|Home | About | Journals | Submit | Contact Us | Français|
Every year, millions of patients worldwide participate in randomized clinical trials in the hope of either benefiting from experimental treatments or making a difference for others needing the same type of care. But important research that could improve care for all can no longer be easily initiated and conducted in Canada.
This public good is being threatened, in part, by rules and regulations, especially for academic clinical trials where resources are limited and risks may be much less than those associated with new experimental drugs.
There is no question that research participants need protection. But regulations have grown so burdensome that they are overwhelming the very things they are meant to support and safeguard. Consequently, clinical research has been substantially decreased among industrialized countries.
For instance, in Europe, following the introduction of the amended Medicine Act in 2004, the largest cancer research network saw a drop to 7 new trials in 2005, from 38 in 2001, with an estimated 85% increase in the cost of running individual trials and an increase in the time required to start a trial.1 The Canadian Cancer Research Alliance, a well-resourced consortium, reported a decrease of 20% in 2008 in the number of patients with cancer recruited into clinical trials.2 These decreases in research mean that patients will have less access to new treatments.
Given that more and more research crosses national boundaries, international rules are needed to ensure that patients are kept safe and that the research is reliable — procedures to oversee and monitor clinical trials, processes to collect accurate and reliable information, and reviews of research ethics to ensure that fair and balanced information is provided to research participants during the consent process.
Current monitoring approaches are largely based on the Good Clinical Practice Guideline, several hundred pages of documents meant to protect patients involved in studies of experimental drugs with limited information on side effects.3 The documents focus on quality assurance resulting in extensive checks and balances focused on timely and quality information.
The guideline is based on limited evidence, but it embodies the standard of research practice in most jurisdictions for all studies, including those of existing treatments, where the risks are known. As a prime example, most pharmaceutical companies and contract research organizations routinely review 100% of the case report forms against source information in the health records. These costly and time-consuming audit procedures are driving expectations by regulators for all studies, including academic studies with lower risks and far fewer resources. Worse, there is little proof that quality is improved or that patients are better protected.3
On another front, pharmaceutical companies and contract research organizations often compile and send hundreds, sometimes thousands, of adverse event reports to every ethics committee involved in specific studies. Aside from costly duplication of efforts, it is impossible for ethics committees to determine what the adverse events mean because they are not told whether the affected person received the experimental drug or the placebo.

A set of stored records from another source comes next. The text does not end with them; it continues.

Lemma node_at_delete_parent fs k :
  Fs.node_at (delete k fs) (Fs.parent k) = Fs.node_at fs (Fs.parent k).
Proof.
  destruct (decide (k = [])) as [->|Hk]; [reflexivity|].
  apply node_at_delete_ne. intros H. symmetry in H. now apply removelast_ne in H.
Qed.

Lemma node_at_insert_parent fs k n :
  Fs.node_at (<[k := n]> fs) (Fs.parent k) = Fs.node_at fs (Fs.parent k).
Proof.
  destruct (decide (k = [])) as [->|Hk]; [reflexivity|].
  apply node_at_insert_ne. intros H. symmetry in H. now apply removelast_ne in H.
Qed.

Lemma node_at_not_root fs k n : Fs.node_at fs k = n → n ≠ Some Dir → k ≠ [].
Proof. intros H Hn ->. simpl in H. congruence. Qed.

(** ** The primitives *)


Lemma key_of_upd f o l w p : key_of (World f (cwd w) o l) p = key_of w p.
Proof. reflexivity. Qed.

Lemma lstat_nonempty w p : p ≠ "" → lstat w p = Fs.node_at (fs w) (key_of w p).
Proof. intros H. unfold lstat. now destruct (decide (p = "")). Qed.

Lemma lstat_some w p n : lstat w p = Some n → p ≠ "".
Proof. unfold lstat. destruct (decide (p = "")); [discriminate|auto]. Qed.

Lemma os_unlink_link w p t :
  lstat w p = Some (Link t) →
  os_unlink p w
  = (Ok tt, World (delete (key_of w p) (fs w)) (cwd w) (stdout w) (net_log w)).
Proof. intros H. unfold os_unlink. now rewrite H. Qed.

Lemma os_symlink_ok target p w :
  p ≠ "" → target ≠ "" →
  Fs.node_at (fs w) (key_of w p) = None →
  Fs.node_at (fs w) (Fs.parent (key_of w p)) = Some Dir →
  os_symlink target p w
  = (Ok tt, World (<[key_of w p := Link target]> (fs w)) (cwd w) (stdout w) (net_log w)).
Proof.
  intros Hp Ht Hn Hd. unfold os_symlink.
  destruct (decide (p = "" ∨ target = "")) as [[|]|_]; [contradiction..|].
  now rewrite Hn, Hd.
Qed.

Lemma os_symlink_exists target p w n :
  lstat w p = Some n →
  os_symlink target p w
  = (Raise (OSError (if decide (target = "") then ENOENT else EEXIST)), w).
Proof.
  intros H. pose proof (lstat_some _ _ _ H) as Hp.
  rewrite lstat_nonempty in H by exact Hp. unfold os_symlink.
  destruct (decide (target = "")) as [->|Ht].
  - destruct (decide (p = "" ∨ "" = "")) as [_|Hno]; [reflexivity|].
    exfalso. apply Hno. now right.
  - destruct (decide (p = "" ∨ target = "")) as [[|]|_]; [contradiction..|].
    now rewrite H.
Qed.

(** A failed [os.symlink] changes nothing. *)
Lemma os_symlink_raise target p w e w' :
  os_symlink target p w = (Raise e, w') → w' = w.
Proof.
  unfold os_symlink. intros H.
  repeat match type of H with
         | context [decide ?P] => destruct (decide P)
         | context [match ?x with _ => _ end] => destruct x
         end; congruence.
Qed.

(** ** The shared end of the aliasing steps *)

(** Where nothing or a link is at the name, and the directory and the
    target are in order, the old link goes and the new one is made. *)
Lemma relink_replaces target p w :
  p ≠ "" → target ≠ "" →
  (Fs.node_at (fs w) (key_of w p) = None
   ∨ ∃ t, Fs.node_at (fs w) (key_of w p) = Some (Link t)) →
  Fs.node_at (fs w) (Fs.parent (key_of w p)) = Some Dir →
  relink target p w
  = (Ok tt, World (<[key_of w p := Link target]> (delete (key_of w p) (fs w)))
                  (cwd w) (stdout w) (net_log w)).
Proof.
  intros Hp Ht Hn Hd. unfold relink, bind at 1, os_path_islink.
  rewrite lstat_nonempty by exact Hp.
  destruct Hn as [Hn|[t Hn]]; rewrite Hn.
  - unfold bind, ret. rewrite os_symlink_ok by assumption.
    assert (key_of w p ≠ []) as Hk by (eapply node_at_not_root; [exact Hn|discriminate]).
    destruct (key_of w p) eqn:Hkey; [congruence|]. simpl in Hn.
    now rewrite (delete_id _ _ Hn).
  - assert (key_of w p ≠ []) as Hk by (eapply node_at_not_root; [exact Hn|discriminate]).
    erewrite bind_ok
      by (apply (os_unlink_link _ _ t); rewrite lstat_nonempty by exact Hp; exact Hn).
    rewrite os_symlink_ok; simpl; try assumption.
    + reflexivity.
    + now apply node_at_delete_same.
    + now rewrite node_at_delete_parent.
Qed.

(** Where something that is no link has the name, it stays, and making the
    link fails. *)
Lemma relink_blocked target p w n :
  lstat w p = Some n → is_link n = false →
  relink target p w
  = (Raise (OSError (if decide (target = "") then ENOENT else EEXIST)), w).
Proof.
  intros Hn Hl. unfold relink, bind at 1, os_path_islink. rewrite Hn.
  destruct n as [c|t|]; [|discriminate|]; unfold bind, ret;
    now rewrite (os_symlink_exists _ _ _ _ Hn).
Qed.

Lemma os_symlink_fail target p w :
  p = "" ∨ target = "" ∨ Fs.node_at (fs w) (Fs.parent (key_of w p)) ≠ Some Dir →
  ∃ e, os_symlink target p w = (Raise e, w).
Proof.
  intros H. unfold os_symlink.
  destruct (decide (p = "" ∨ target = "")) as [_|Hno]; [eauto|].
  destruct (Fs.node_at (fs w) (key_of w p)); [eauto|].
  destruct (Fs.node_at (fs w) (Fs.parent (key_of w p))) as [[| |]|]; eauto.
  exfalso. destruct H as [H|[H|H]]; [apply Hno; now left|apply Hno; now right|congruence].
Qed.

(** With nothing at the name, a failing [relink] changes nothing. *)
Lemma relink_absent_fail target p w :
  lstat w p = None →
  p = "" ∨ target = "" ∨ Fs.node_at (fs w) (Fs.parent (key_of w p)) ≠ Some Dir →
  ∃ e, relink target p w = (Raise e, w).
Proof.
  intros Hn H. unfold relink, bind at 1, os_path_islink. rewrite Hn.
  unfold bind, ret. apply os_symlink_fail, H.
Qed.

(** With a link at the name, a failing [relink] has removed the link. *)
Lemma relink_link_fail target p w t :
  lstat w p = Some (Link t) →
  target = "" ∨ Fs.node_at (fs w) (Fs.parent (key_of w p)) ≠ Some Dir →
  ∃ e, relink target p w
       = (Raise e, World (delete (key_of w p) (fs w)) (cwd w) (stdout w) (net_log w)).
Proof.
  intros Hn H. unfold relink, bind at 1, os_path_islink. rewrite Hn.
  rewrite (bind_ok _ _ _ _ _ (os_unlink_link _ _ _ Hn)).
  apply os_symlink_fail. right. simpl.
  destruct H as [H|H]; [now left|right].
  now rewrite node_at_delete_parent.
Qed.

(** Running [relink] again changes nothing more, and succeeds again where
    it succeeded. *)
Lemma relink_idempotent target p w :
  (relink target p (relink target p w).2).2 = (relink target p w).2
  ∧ ((relink target p w).1 = Ok tt → (relink target p (relink target p w).2).1 = Ok tt).
Proof.
  destruct (lstat w p) as [n|] eqn:Hn.
  - pose proof (lstat_some _ _ _ Hn) as Hp.
    destruct (is_link n) eqn:Hl.
    + destruct n as [|t|]; try discriminate.
      destruct (decide (target = "")) as [Ht|Ht];
        [|destruct (decide (Fs.node_at (fs w) (Fs.parent (key_of w p)) = Some Dir))
            as [Hd|Hd]].
      * destruct (relink_link_fail target p w t Hn (or_introl Ht)) as [e He].
        rewrite He. simpl.
        edestruct (relink_absent_fail target p) as [e' He'];
          [|right; left; exact Ht|rewrite He'; split; [reflexivity|discriminate]].
        rewrite lstat_nonempty by exact Hp. simpl.
        rewrite lstat_nonempty in Hn by exact Hp.
        apply node_at_delete_same. eapply node_at_not_root; [exact Hn|discriminate].
      * rewrite lstat_nonempty in Hn by exact Hp.
        assert (key_of w p ≠ []) as Hk
          by (eapply node_at_not_root; [exact Hn|discriminate]).
        rewrite (relink_replaces target p w Hp Ht (or_intror (ex_intro _ t Hn)) Hd).
        simpl. rewrite relink_replaces; simpl; try assumption.
        -- split; [|reflexivity]. f_equal.
           rewrite ?key_of_upd.
           now rewrite !insert_delete_eq, insert_insert_eq.
        -- right. exists target.
           rewrite ?key_of_upd.
           now apply node_at_insert_same.
        -- rewrite ?key_of_upd.
           now rewrite node_at_insert_parent, node_at_delete_parent.
      * destruct (relink_link_fail target p w t Hn (or_intror Hd)) as [e He].
        rewrite He. simpl.
        edestruct (relink_absent_fail target p) as [e' He'];
          [| |rewrite He'; split; [reflexivity|discriminate]].
        -- rewrite lstat_nonempty by exact Hp. simpl.
           rewrite lstat_nonempty in Hn by exact Hp.
           apply node_at_delete_same. eapply node_at_not_root; [exact Hn|discriminate].
        -- right; right. simpl. rewrite ?key_of_upd.
           now rewrite node_at_delete_parent.
    + rewrite (relink_blocked target p w n Hn Hl). simpl.
      rewrite (relink_blocked target p w n Hn Hl). split; [reflexivity|discriminate].
  - destruct (decide (p = "" ∨ target = ""
                      ∨ Fs.node_at (fs w) (Fs.parent (key_of w p)) ≠ Some Dir))
      as [Hf|Hok].
    + destruct (relink_absent_fail target p w Hn Hf) as [e He].
      rewrite He. simpl. rewrite He. split; [reflexivity|discriminate].
    + assert (p ≠ "") as Hp by (intros ->; apply Hok; now left).
      assert (target ≠ "") as Ht by (intros ->; apply Hok; right; now left).
      assert (Fs.node_at (fs w) (Fs.parent (key_of w p)) = Some Dir) as Hd.
      { destruct (decide (Fs.node_at (fs w) (Fs.parent (key_of w p)) = Some Dir));
          [assumption|]. exfalso. apply Hok. right; now right. }
      rewrite lstat_nonempty in Hn by exact Hp.
      assert (key_of w p ≠ []) as Hk
        by (eapply node_at_not_root; [exact Hn|discriminate]).
      rewrite (relink_replaces target p w Hp Ht (or_introl Hn) Hd).
      simpl. rewrite relink_replaces; simpl; try assumption.
      * split; [|reflexivity]. f_equal.
        rewrite ?key_of_upd.
        now rewrite !insert_delete_eq, insert_insert_eq.
      * right. exists target.
        rewrite ?key_of_upd.
        now apply node_at_insert_same.
      * rewrite ?key_of_upd.
        now rewrite node_at_insert_parent, node_at_delete_parent.
Qed.
(** ** The double loop *)

(** Row [ypixel] is skipped exactly when it lies in the lower half. *)
Lemma coord_y_lt_0 (res ypixel : nat) :
  (0 < res)%nat ->
  (coord y0 y1 ypixel res < 0)%R <-> (2 * ypixel < res)%nat.
Proof.
  intros Hres. unfold coord, y0, y1. simpl (2 - -2)%Z.
  assert (Hr : (0 < INR res)%R) by (apply lt_0_INR; lia).
  assert (Hq : (4 * INR ypixel / INR res * INR res = 4 * INR ypixel)%R)
    by (field; lra).
  split.
  - intros H. apply INR_lt. rewrite mult_INR. simpl (INR 2).
    assert (H2 : (4 * INR ypixel / INR res * INR res < 2 * INR res)%R)
      by (apply Rmult_lt_compat_r; lra).
    lra.
  - intros H. apply lt_INR in H. rewrite mult_INR in H.
    simpl (INR 2) in H.
    assert (H2 : (4 * INR ypixel / INR res < 2)%R).
    { apply (Rmult_lt_reg_r (INR res)); [exact Hr |]. lra. }
    lra.
Qed.

Lemma pixel_step_skip c r max_iter res xpixel ypixel (pixels : array Z) :
  (0 < res)%nat -> (2 * ypixel < res)%nat ->
  pixel_step c r max_iter res res xpixel ypixel pixels = Ok pixels.
Proof.
  intros Hres Hy. unfold pixel_step.
  destruct (Rlt_dec (coord y0 y1 ypixel res) 0) as [_ | Hn];
    [reflexivity |].
  exfalso. apply Hn. apply coord_y_lt_0; assumption.
Qed.
Lemma walk_outcome tidx idx thr ta gp ga this_gt rest st :
  walk tidx idx thr ta gp ga this_gt rest st =
  match first_hit thr ta (lock_gt st !!! tidx) this_gt rest with
  | Below => State (lock_gt st) (tp st) (set2 (fp st) tidx idx 1) (timediff st)
  | Matched jdx =>
      State (set2 (lock_gt st) tidx (this_gt !!! jdx).1 (Z.of_nat idx))
            (set2 (tp st) tidx idx 1) (fp st)
            (set2 (timediff st) tidx idx (latency gp ga jdx))
  | Exhausted => st
  end.
Proof.
  induction rest as [|jdx rest IH]; cbn; [done|].
  destruct (_ <? _)%float; [done|].
  unfold get2 at 1. destruct (0 <=? _); [apply IH|done].
Qed.

Lemma match_threshold_rows idx ta gp ga this_gt order st tidx thr nthr :
  rows_ok nthr st -> (tidx < nthr)%nat -> fresh idx (row_of st tidx) ->
  let r := threshold_row idx ta gp ga this_gt order thr (row_of st tidx) in
  match_threshold idx ta gp ga this_gt order st tidx thr
  = State (<[tidx := r_lock r]> (lock_gt st)) (<[tidx := r_tp r]> (tp st))
          (<[tidx := r_fp r]> (fp st)) (<[tidx := r_timediff r]> (timediff st)).
Proof.
  intros (Hl & Ht & Hf & Hd) Htidx [Htp Hfp]. cbn in Htp, Hfp.
  unfold match_threshold, threshold_row. rewrite walk_outcome. cbn [row_of r_lock r_tp r_fp r_timediff].
  assert (Hgt : get2 (tp st) tidx idx = 0).
  { unfold get2. by apply list_lookup_total_correct. }
  assert (Hgf : get2 (fp st) tidx idx = 0).
  { unfold get2. by apply list_lookup_total_correct. }
  apply lookup_lt_Some in Htp, Hfp.
  destruct (first_hit _ _ _ _ _) as [|jdx|]; cbn [lock_gt tp fp timediff r_lock r_tp r_fp r_timediff].
  - rewrite get2_set2_eq by (done || lia). cbn.
    by rewrite !insert_lookup_total_id, set2_insert.
  - rewrite (get2_set2_eq (tp st)) by (done || lia).
    replace (1 =? 0) with false by done. rewrite andb_false_r.
    by rewrite !insert_lookup_total_id, !set2_insert.
  - rewrite Hgt, Hgf. cbn.
    by rewrite !insert_lookup_total_id, set2_insert.
Qed.

Lemma row_of_insert st i r nthr t :
  rows_ok nthr st -> (i < nthr)%nat ->
  row_of (State (<[i := r_lock r]> (lock_gt st)) (<[i := r_tp r]> (tp st))
                (<[i := r_fp r]> (fp st)) (<[i := r_timediff r]> (timediff st))) t
  = if decide (t = i) then r else row_of st t.
Proof.
  intros (Hl & Ht & Hf & Hd) Hi. unfold row_of. cbn.
  destruct (decide (t = i)) as [->|Hne].
  - rewrite !list_lookup_total_insert_eq by lia. by destruct r.
  - by rewrite !list_lookup_total_insert_ne.
Qed.

Lemma rows_ok_insert st i r nthr :
  rows_ok nthr st ->
  rows_ok nthr (State (<[i := r_lock r]> (lock_gt st)) (<[i := r_tp r]> (tp st))
                (<[i := r_fp r]> (fp st)) (<[i := r_timediff r]> (timediff st))).
Proof. unfold rows_ok. cbn. by rewrite !length_insert. Qed.

Lemma threshold_loop_rows idx ta gp ga this_gt order nthr ts : forall i st,
  rows_ok nthr st -> (i + length ts <= nthr)%nat ->
  (forall t, (i <= t < i + length ts)%nat -> fresh idx (row_of st t)) ->
  let st' := for_from (match_threshold idx ta gp ga this_gt order) i ts st in
  rows_ok nthr st' /\
  forall t, row_of st' t =
    match ts !! (t - i)%nat with
    | Some thr =>
        if decide (i <= t)%nat
        then threshold_row idx ta gp ga this_gt order thr (row_of st t)
        else row_of st t
    | None => row_of st t
    end.
Proof.
  induction ts as [|thr ts IH]; intros i st Hok Hlen Hfresh; cbn zeta.
  - split; [done|]. intros t. by rewrite lookup_nil.
  - cbn [for_from]. cbn [length] in Hlen, Hfresh.
    rewrite (match_threshold_rows _ _ _ _ _ _ _ _ _ nthr); [|done|lia|apply Hfresh; lia].
    set (r := threshold_row _ _ _ _ _ _ _ _).
    destruct (IH (S i) (State (<[i := r_lock r]> (lock_gt st)) (<[i := r_tp r]> (tp st))
                (<[i := r_fp r]> (fp st)) (<[i := r_timediff r]> (timediff st))))
      as [Hok' Hrows].
    + by apply rows_ok_insert.
    + lia.
    + intros t Ht. rewrite (row_of_insert _ _ _ nthr) by (done || lia).
      rewrite decide_False by lia. apply Hfresh. lia.
    + split; [done|]. intros t. rewrite Hrows.
      rewrite (row_of_insert _ _ _ nthr) by (done || lia).
      destruct (decide (t = i)) as [->|Hne].
      * replace (i - S i)%nat with 0%nat by lia. rewrite Nat.sub_diag. cbn.
        rewrite (decide_True (P := (i <= i)%nat)) by lia.
        destruct (ts !! 0%nat); [|done]. by rewrite decide_False by lia.
      * destruct (decide (i <= t)%nat) as [Hle|Hgt].
        -- replace (t - i)%nat with (S (t - S i)) by lia. cbn.
           destruct (ts !! (t - S i)%nat); [|done]. by rewrite decide_True by lia.
        -- replace (t - S i)%nat with 0%nat by lia.
           replace (t - i)%nat with 0%nat by lia. cbn.
           destruct (ts !! 0%nat); [|done]. by rewrite decide_False by lia.
Qed.

Section ThresholdLoop.
Context {np_argsort : ArgSort} {np_sorts : Sorts}.
Variable tiou : float * float -> float * float -> float.

Lemma match_prediction_rows gt ts st idx p :
  rows_ok (length ts) st -> fresh_column (length ts) idx st ->
  let st' := match_prediction tiou gt ts st idx p in
  rows_ok (length ts) st' /\
  forall t thr, ts !! t = Some thr ->
    row_of st' t = prediction_row tiou gt thr (row_of st t) idx p.
Proof.
  intros Hok Hfresh. unfold match_prediction, prediction_row.
  destruct (get_group gt (pr_video p)) as [this_gt|].
  - unfold for_enumerate.
    destruct (threshold_loop_rows idx (tiou_arr tiou p this_gt) (gentime_pred p)
      (gentime_gt_arr this_gt) this_gt (tiou_sorted_idx tiou p this_gt) (length ts) ts 0%nat st)
      as [Hok' Hrows]; [done|lia| |].
    + intros t Ht. apply Hfresh. lia.
    + split; [done|]. intros t thr Ht. rewrite Hrows, Nat.sub_0_r, Ht.
      by rewrite decide_True by lia.
  - destruct Hok as (Hl & Ht & Hf & Hd). split.
    + unfold rows_ok, set_col. cbn. by rewrite length_map.
    + intros t thr Hthr. apply lookup_lt_Some in Hthr.
      unfold row_of, set_col. cbn. f_equal.
      rewrite !list_lookup_total_alt, list_lookup_fmap.
      destruct (lookup_lt_is_Some_2 (fp st) t ltac:(lia)) as [row Hrow].
      by rewrite Hrow.
Qed.

End ThresholdLoop.

Lemma first_hit_Matched thr ta lr this_gt rest jdx :
  first_hit thr ta lr this_gt rest = Matched jdx ->
  jdx ∈ rest /\ (ta !!! jdx <? thr)%float = false /\
  (0 <=? lr !!! (this_gt !!! jdx).1) = false.
Proof.
  induction rest as [|j rest IH]; cbn; [intros [=]|].
  destruct (ta !!! j <? thr)%float eqn:Eb; [intros [=]|].
  destruct (0 <=? lr !!! (this_gt !!! j).1) eqn:El.
  - intros Hm. destruct (IH Hm) as (? & ? & ?). split; [by right|done].
  - intros [= <-]. split; [by left|done].
Qed.

Section Pass.
Context {np_argsort : ArgSort} {np_sorts : Sorts}.
Variable tiou : float * float -> float * float -> float.

Lemma row_inv_init ngt npred :
  row_inv ngt npred 0
    (Row (replicate ngt (-1)) (replicate npred 0) (replicate npred 0)
         (replicate npred 0%float)).
Proof.
  split; cbn; rewrite ?length_replicate; try done.
  - intros idx Hidx. by rewrite !lookup_replicate_2 by lia.
  - lia.
  - intros g v [-> _]%lookup_replicate. by left.
Qed.

Lemma prediction_row_inv gt thr ngt npred k r p :
  row_inv ngt npred k r -> (k < npred)%nat ->
  row_inv ngt npred (S k) (prediction_row tiou gt thr r k p).
Proof.
  intros [Hll Htl Hfl Hdl Hfresh Hdone Hlock] Hk.
  destruct (Hfresh k ltac:(lia)) as (Htk & Hfk & Hdk).
  assert (Hfp : row_inv ngt npred (S k)
            (Row (r_lock r) (r_tp r) (<[k := 1]> (r_fp r)) (r_timediff r))).
  { split; cbn; rewrite ?length_insert; try done.
    - intros idx Hidx. rewrite list_lookup_insert_ne by lia. apply Hfresh. lia.
    - intros idx Hidx Hn. destruct (decide (idx = k)) as [->|Hne].
      + right. by rewrite list_lookup_insert_eq by lia.
      + rewrite list_lookup_insert_ne by lia. apply Hdone; lia.
    - intros g v Hg. destruct (Hlock g v Hg); [by left|right; lia]. }
  unfold prediction_row. destruct (get_group gt (pr_video p)) as [this_gt|]; [|done].
  unfold threshold_row. destruct (first_hit _ _ _ _ _) as [|jdx|]; [done| |done].
  split; cbn; rewrite ?length_insert; try done.
  - intros idx Hidx. rewrite !list_lookup_insert_ne by lia. apply Hfresh. lia.
  - intros idx Hidx Hn. destruct (decide (idx = k)) as [->|Hne].
    + left. by rewrite list_lookup_insert_eq by lia.
    + rewrite !list_lookup_insert_ne by lia. apply Hdone; lia.
  - intros g v Hg. apply list_lookup_insert_Some in Hg as [(_ & <- & _)|[_ Hg]].
    + right. lia.
    + destruct (Hlock g v Hg); [by left|right; lia].
Qed.

(** One prediction leaves the cells of the other predictions alone, and a
    locked cell as it is; a cell it does write was unlocked and now holds
    the number of the prediction. *)
Lemma prediction_row_frame gt thr r k p :
  let r' := prediction_row tiou gt thr r k p in
  (forall idx, idx <> k ->
     r_tp r' !! idx = r_tp r !! idx /\ r_fp r' !! idx = r_fp r !! idx /\
     r_timediff r' !! idx = r_timediff r !! idx) /\
  (forall g v, r_lock r !! g = Some v ->
     r_lock r' !! g = Some v \/ (v < 0 /\ r_lock r' !! g = Some (Z.of_nat k))).
Proof.
  unfold prediction_row. destruct (get_group gt (pr_video p)) as [this_gt|].
  2:{ cbn. split; [|by left]. intros idx Hne. by rewrite list_lookup_insert_ne. }
  unfold threshold_row. destruct (first_hit _ _ _ _ _) as [|jdx|] eqn:E; cbn.
  1,3: split; [|by left]; intros idx Hne; by rewrite list_lookup_insert_ne.
  split; [intros idx Hne; by rewrite !list_lookup_insert_ne|].
  intros g v Hg. apply first_hit_Matched in E as (_ & _ & Hun).
  destruct (decide (g = (this_gt !!! jdx).1)) as [->|Hne].
  - right. rewrite (list_lookup_total_correct _ _ _ Hg) in Hun.
    split; [lia|]. apply list_lookup_insert_eq. by eapply lookup_lt_Some.
  - left. by rewrite list_lookup_insert_ne.
Qed.

Lemma sort_by_score_length pred : length (sort_by_score pred) = length pred.
Proof.
  unfold sort_by_score. rewrite loc_length.
  - by rewrite desc_length, length_map.
  - apply Forall_forall. intros a Ha%desc_lt. by rewrite length_map in Ha.
Qed.

Lemma sort_by_score_perm pred : sort_by_score pred ≡ₚ pred.
Proof.
  unfold sort_by_score.
  apply loc_perm. rewrite desc_perm. by rewrite length_map.
Qed.

Lemma state_after_S gt pred ts k p :
  sort_by_score pred !! k = Some p ->
  state_after tiou gt pred ts (S k)
  = match_prediction tiou gt ts (state_after tiou gt pred ts k) k p.
Proof.
  intros Hp. unfold state_after. rewrite (take_S_r _ _ _ Hp), for_enumerate_snoc.
  rewrite length_take_le; [done|]. apply lookup_lt_Some in Hp. lia.
Qed.

Lemma row_after_S gt pred thr k p :
  sort_by_score pred !! k = Some p ->
  row_after tiou gt pred thr (S k)
  = prediction_row tiou gt thr (row_after tiou gt pred thr k) k p.
Proof.
  intros Hp. unfold row_after. rewrite (take_S_r _ _ _ Hp), for_enumerate_snoc.
  rewrite length_take_le; [done|]. apply lookup_lt_Some in Hp. lia.
Qed.

Lemma state_after_ge gt pred ts k :
  (length pred <= k)%nat ->
  state_after tiou gt pred ts k = matching tiou gt pred ts.
Proof.
  intros Hk. unfold state_after, matching. rewrite take_ge; [done|].
  by rewrite sort_by_score_length.
Qed.

Lemma row_after_inv gt pred thr k :
  (k <= length pred)%nat ->
  row_inv (length gt) (length pred) k (row_after tiou gt pred thr k).
Proof.
  induction k as [|k IH]; intros Hk.
  - apply row_inv_init.
  - destruct (lookup_lt_is_Some_2 (sort_by_score pred) k) as [p Hp].
    { rewrite sort_by_score_length. lia. }
    rewrite (row_after_S _ _ _ _ _ Hp). apply prediction_row_inv; [|lia].
    apply IH. lia.
Qed.

(** The arrays after [k] predictions, row by row. *)
Lemma state_after_rows gt pred ts k :
  (k <= length pred)%nat ->
  rows_ok (length ts) (state_after tiou gt pred ts k) /\
  forall t thr, ts !! t = Some thr ->
    row_of (state_after tiou gt pred ts k) t = row_after tiou gt pred thr k.
Proof.
  induction k as [|k IH]; intros Hk.
  - split.
    + unfold rows_ok, state_after, for_enumerate, init_state. rewrite take_0.
      cbn [for_from lock_gt tp fp timediff]. by rewrite !length_replicate.
    + intros t thr Ht%lookup_lt_Some.
      unfold state_after, row_after, for_enumerate, row_of, init_state.
      rewrite take_0. cbn [for_from lock_gt tp fp timediff].
      by rewrite !lookup_total_replicate_2.
  - destruct (lookup_lt_is_Some_2 (sort_by_score pred) k) as [p Hp].
    { rewrite sort_by_score_length. lia. }
    destruct IH as [Hok Hrows]; [lia|].
    rewrite (state_after_S _ _ _ _ _ Hp).
    destruct (match_prediction_rows tiou gt ts (state_after tiou gt pred ts k) k p)
      as [Hok' Hrows']; [done| |].
    + intros t Ht. destruct (lookup_lt_is_Some_2 ts t Ht) as [thr Hthr].
      rewrite (Hrows _ _ Hthr).
      destruct (inv_fresh _ _ _ _ (row_after_inv gt pred thr k ltac:(lia)) k) as (? & ? & ?); [lia|].
      by split.
    + split; [done|]. intros t thr Hthr.
      rewrite (Hrows' _ _ Hthr), (Hrows _ _ Hthr). by rewrite (row_after_S _ _ _ _ _ Hp).
Qed.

Instead of developing and adopting proper, study-specific standards, we have institutionalized ineffective monitoring for all clinical research, including lower-risk academic studies. International bodies, regulatory authorities, the academic community and major granting agencies can work together to fix the system.
First, all stakeholders should undertake a synthesis of existing evidence on monitoring techniques and processes to develop proper guidelines to modernize international standards. We need a research agenda to fill knowledge gaps to support best practices for standards of monitoring and oversight of research. Such an approach would be a far better way to develop safeguards for patients involved in research.
Second, standards must be far more pragmatic and proportionate to the incremental risk imposed by individual studies. “One size fits all” will not achieve the greatest benefit for the greatest number. Minimizing all risks should not be the only guiding principle. If additional oversight is needed, it should come with additional resources from granting agencies and governments.
Third, existing oversight mechanisms should be re-evaluated. For instance, having local research ethics committees monitor major multicentre clinical trials is futile. Local committees do not have the proper authority and expertise to protect all the patients in those studies because they can only influence researchers at their institutions.
Only with appropriate expertise and access to all the research information will data monitoring and safety boards be able to determine if a study should continue or be stopped because patients are being harmed. But despite the importance of such groups, they are used arbitrarily by academic and industry studies. In addition, little guidance is offered on the criteria for their membership, expertise, reporting relationship and roles. Therefore, academic researchers can invite their friends to oversee their major study, or companies can hire researchers with whom they have longstanding relationships.
Without significant changes, our academic research enterprise — and eventually even commercial trials — will be immobilized by increasing bureaucracy and spiraling costs.